• Instructions for the task: Nothing but a full, exact copy of the data is needed.

• Saved data entries:
>>>

(* ===== verification/GoFlag.v ===== *)
(** Go's [flag] package, as the command line uses it: sets of string and boolean
    flags with the empty text and [false] as defaults, [ContinueOnError]. *)
From S2P Require Import Prelude GoStr GoPath.
Open Scope string_scope.
Open Scope wf_scope.

(** ** Definitions *)

Inductive flag_kind := StringFlag | BoolFlag.
(** The flags that a set defines, by name. *)
Abbreviation flag_set := (list (string * flag_kind)).
(** What [Parse] leaves: the flags that were given, with their values, and the
    arguments after them. *)
Record parsed := mk_parsed { actual : gmap string string; rest_args : list string }.

(** [strconv.ParseBool], with the values it stands for. *)
Definition ParseBool (s : string) : option bool :=
  if bool_decide (s ∈ ["1"; "t"; "T"; "true"; "TRUE"; "True"]) then Some true
  else if bool_decide (s ∈ ["0"; "f"; "F"; "false"; "FALSE"; "False"]) then Some false else None.

(** The name of an argument that is a flag, without its minus signs; [None] when
    the flags end. *)
Definition flag_name (s : string) : option string :=
  match s with
  | String "-" (String "-" r) => if r =?s "" then None else Some r
  | String "-" r => if r =?s "" then None else Some r
  | _ => None
  end.
Definition ends_flags (s : string) : bool := s =?s "--".
Definition bad_name (n : string) : bool := has_prefix n "-" || has_prefix n "=" || (n =?s "").
(** The name and the value after the first [=], which is not the first byte. *)
Definition name_value (n : string) : string * option string :=
  match cut "=" n with Some (a, b) => (a, Some b) | None => (n, None) end.

Definition kind_of (fs : flag_set) (n : string) : option flag_kind := snd <$> find_first (fun x => x.1 =?s n) fs.

(** [FlagSet.Parse]. *)
Fixpoint parse_flags (fs : flag_set) (acc : gmap string string) (args : list string) : result parsed :=
  match args with
  | [] => Ok (mk_parsed acc [])
  | s :: rest =>
      if ends_flags s then Ok (mk_parsed acc rest) else
      match flag_name s with
      | None => Ok (mk_parsed acc args)
      | Some n =>
          if bad_name n then Err ("bad flag syntax: " ++ s) else
          let '(name, value) := name_value n in
          match kind_of fs name with
          | None => if (name =?s "help") || (name =?s "h") then Err "flag: help requested" else Err ("flag provided but not defined: -" ++ name)
          | Some BoolFlag =>
              let v := match value with Some v => v | None => "true" end in
              match ParseBool v with
              | Some b => parse_flags fs (<[name := if b then "true" else "false"]> acc) rest
              | None => Err ("invalid boolean value " ++ Quote v ++ " for -" ++ name ++ ": parse error")
              end
          | Some StringFlag =>
              match value with
              | Some v => parse_flags fs (<[name := v]> acc) rest
              | None => match rest with
                        | v :: rest' => parse_flags fs (<[name := v]> acc) rest'
                        | [] => Err ("flag needs an argument: -" ++ name)
                        end
              end
          end
      end
  end.
Definition Parse (fs : flag_set) (args : list string) : result parsed := parse_flags fs ∅ args.
(** [fs.Visit]: whether a flag was given; and its value. *)
Definition flagProvided (p : parsed) (n : string) : bool := match p.(actual) !! n with Some _ => true | None => false end.
Definition flag_value (p : parsed) (n : string) : string := match p.(actual) !! n with Some v => v | None => "" end.

(** ** Examples *)

Example flags_1 : Parse [("host", StringFlag); ("follow", BoolFlag)] ["--host"; "-x"; "-follow"; "--host=a=b"; "y"; "-follow"]
  = Ok (mk_parsed {["host" := "a=b"; "follow" := "true"]} ["y"; "-follow"]).
Proof. vm_compute. reflexivity. Qed.
Example flags_2 : (Parse [("host", StringFlag)] ["--host"], Parse [("host", StringFlag)] ["---host"; "a"], Parse [("host", StringFlag)] ["-p"; "a"])
  = (Err "flag needs an argument: -host", Err "bad flag syntax: ---host", Err "flag provided but not defined: -p").
Proof. vm_compute. reflexivity. Qed.
Example flags_3 : (Parse [("follow", BoolFlag)] ["-follow=maybe"], Parse [] ["-"; "a"], Parse [] ["--"; "-a"], Parse [] ["-h"])
  = (Err ("invalid boolean value " ++ Quote "maybe" ++ " for -follow: parse error"), Ok (mk_parsed ∅ ["-"; "a"]), Ok (mk_parsed ∅ ["-a"]), Err "flag: help requested").
Proof. vm_compute. reflexivity. Qed.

<<<

• Task answer:
(* ===== verification/GoFlag.v ===== *)
(** Go's [flag] package, as the command line uses it: sets of string and boolean
    flags with the empty text and [false] as defaults, [ContinueOnError]. *)
From S2P Require Import Prelude GoStr GoPath.
Open Scope string_scope.
Open Scope wf_scope.

(** ** Definitions *)

Inductive flag_kind := StringFlag | BoolFlag.
(** The flags that a set defines, by name. *)
Abbreviation flag_set := (list (string * flag_kind)).
(** What [Parse] leaves: the flags that were given, with their values, and the
    arguments after them. *)
Record parsed := mk_parsed { actual : gmap string string; rest_args : list string }.

(** [strconv.ParseBool], with the values it stands for. *)
Definition ParseBool (s : string) : option bool :=
  if bool_decide (s ∈ ["1"; "t"; "T"; "true"; "TRUE"; "True"]) then Some true
  else if bool_decide (s ∈ ["0"; "f"; "F"; "false"; "FALSE"; "False"]) then Some false else None.

(** The name of an argument that is a flag, without its minus signs; [None] when
    the flags end. *)
Definition flag_name (s : string) : option string :=
  match s with
  | String "-" (String "-" r) => if r =?s "" then None else Some r
  | String "-" r => if r =?s "" then None else Some r
  | _ => None
  end.
Definition ends_flags (s : string) : bool := s =?s "--".
Definition bad_name (n : string) : bool := has_prefix n "-" || has_prefix n "=" || (n =?s "").
(** The name and the value after the first [=], which is not the first byte. *)
Definition name_value (n : string) : string * option string :=
  match cut "=" n with Some (a, b) => (a, Some b) | None => (n, None) end.

Definition kind_of (fs : flag_set) (n : string) : option flag_kind := snd <$> find_first (fun x => x.1 =?s n) fs.

(** [FlagSet.Parse]. *)
Fixpoint parse_flags (fs : flag_set) (acc : gmap string string) (args : list string) : result parsed :=
  match args with
  | [] => Ok (mk_parsed acc [])
  | s :: rest =>
      if ends_flags s then Ok (mk_parsed acc rest) else
      match flag_name s with
      | None => Ok (mk_parsed acc args)
      | Some n =>
          if bad_name n then Err ("bad flag syntax: " ++ s) else
          let '(name, value) := name_value n in
          match kind_of fs name with
          | None => if (name =?s "help") || (name =?s "h") then Err "flag: help requested" else Err ("flag provided but not defined: -" ++ name)
          | Some BoolFlag =>
              let v := match value with Some v => v | None => "true" end in
              match ParseBool v with
              | Some b => parse_flags fs (<[name := if b then "true" else "false"]> acc) rest
              | None => Err ("invalid boolean value " ++ Quote v ++ " for -" ++ name ++ ": parse error")
              end
          | Some StringFlag =>
              match value with
              | Some v => parse_flags fs (<[name := v]> acc) rest
              | None => match rest with
                        | v :: rest' => parse_flags fs (<[name := v]> acc) rest'
                        | [] => Err ("flag needs an argument: -" ++ name)
                        end
              end
          end
      end
  end.
Definition Parse (fs : flag_set) (args : list string) : result parsed := parse_flags fs ∅ args.
(** [fs.Visit]: whether a flag was given; and its value. *)
Definition flagProvided (p : parsed) (n : string) : bool := match p.(actual) !! n with Some _ => true | None => false end.
Definition flag_value (p : parsed) (n : string) : string := match p.(actual) !! n with Some v => v | None => "" end.

(** ** Examples *)

Example flags_1 : Parse [("host", StringFlag); ("follow", BoolFlag)] ["--host"; "-x"; "-follow"; "--host=a=b"; "y"; "-follow"]
  = Ok (mk_parsed {["host" := "a=b"; "follow" := "true"]} ["y"; "-follow"]).
Proof. vm_compute. reflexivity. Qed.
Example flags_2 : (Parse [("host", StringFlag)] ["--host"], Parse [("host", StringFlag)] ["---host"; "a"], Parse [("host", StringFlag)] ["-p"; "a"])
  = (Err "flag needs an argument: -host", Err "bad flag syntax: ---host", Err "flag provided but not defined: -p").
Proof. vm_compute. reflexivity. Qed.
Example flags_3 : (Parse [("follow", BoolFlag)] ["-follow=maybe"], Parse [] ["-"; "a"], Parse [] ["--"; "-a"], Parse [] ["-h"])
  = (Err ("invalid boolean value " ++ Quote "maybe" ++ " for -follow: parse error"), Ok (mk_parsed ∅ ["-"; "a"]), Ok (mk_parsed ∅ ["-a"]), Err "flag: help requested").
Proof. vm_compute. reflexivity. Qed.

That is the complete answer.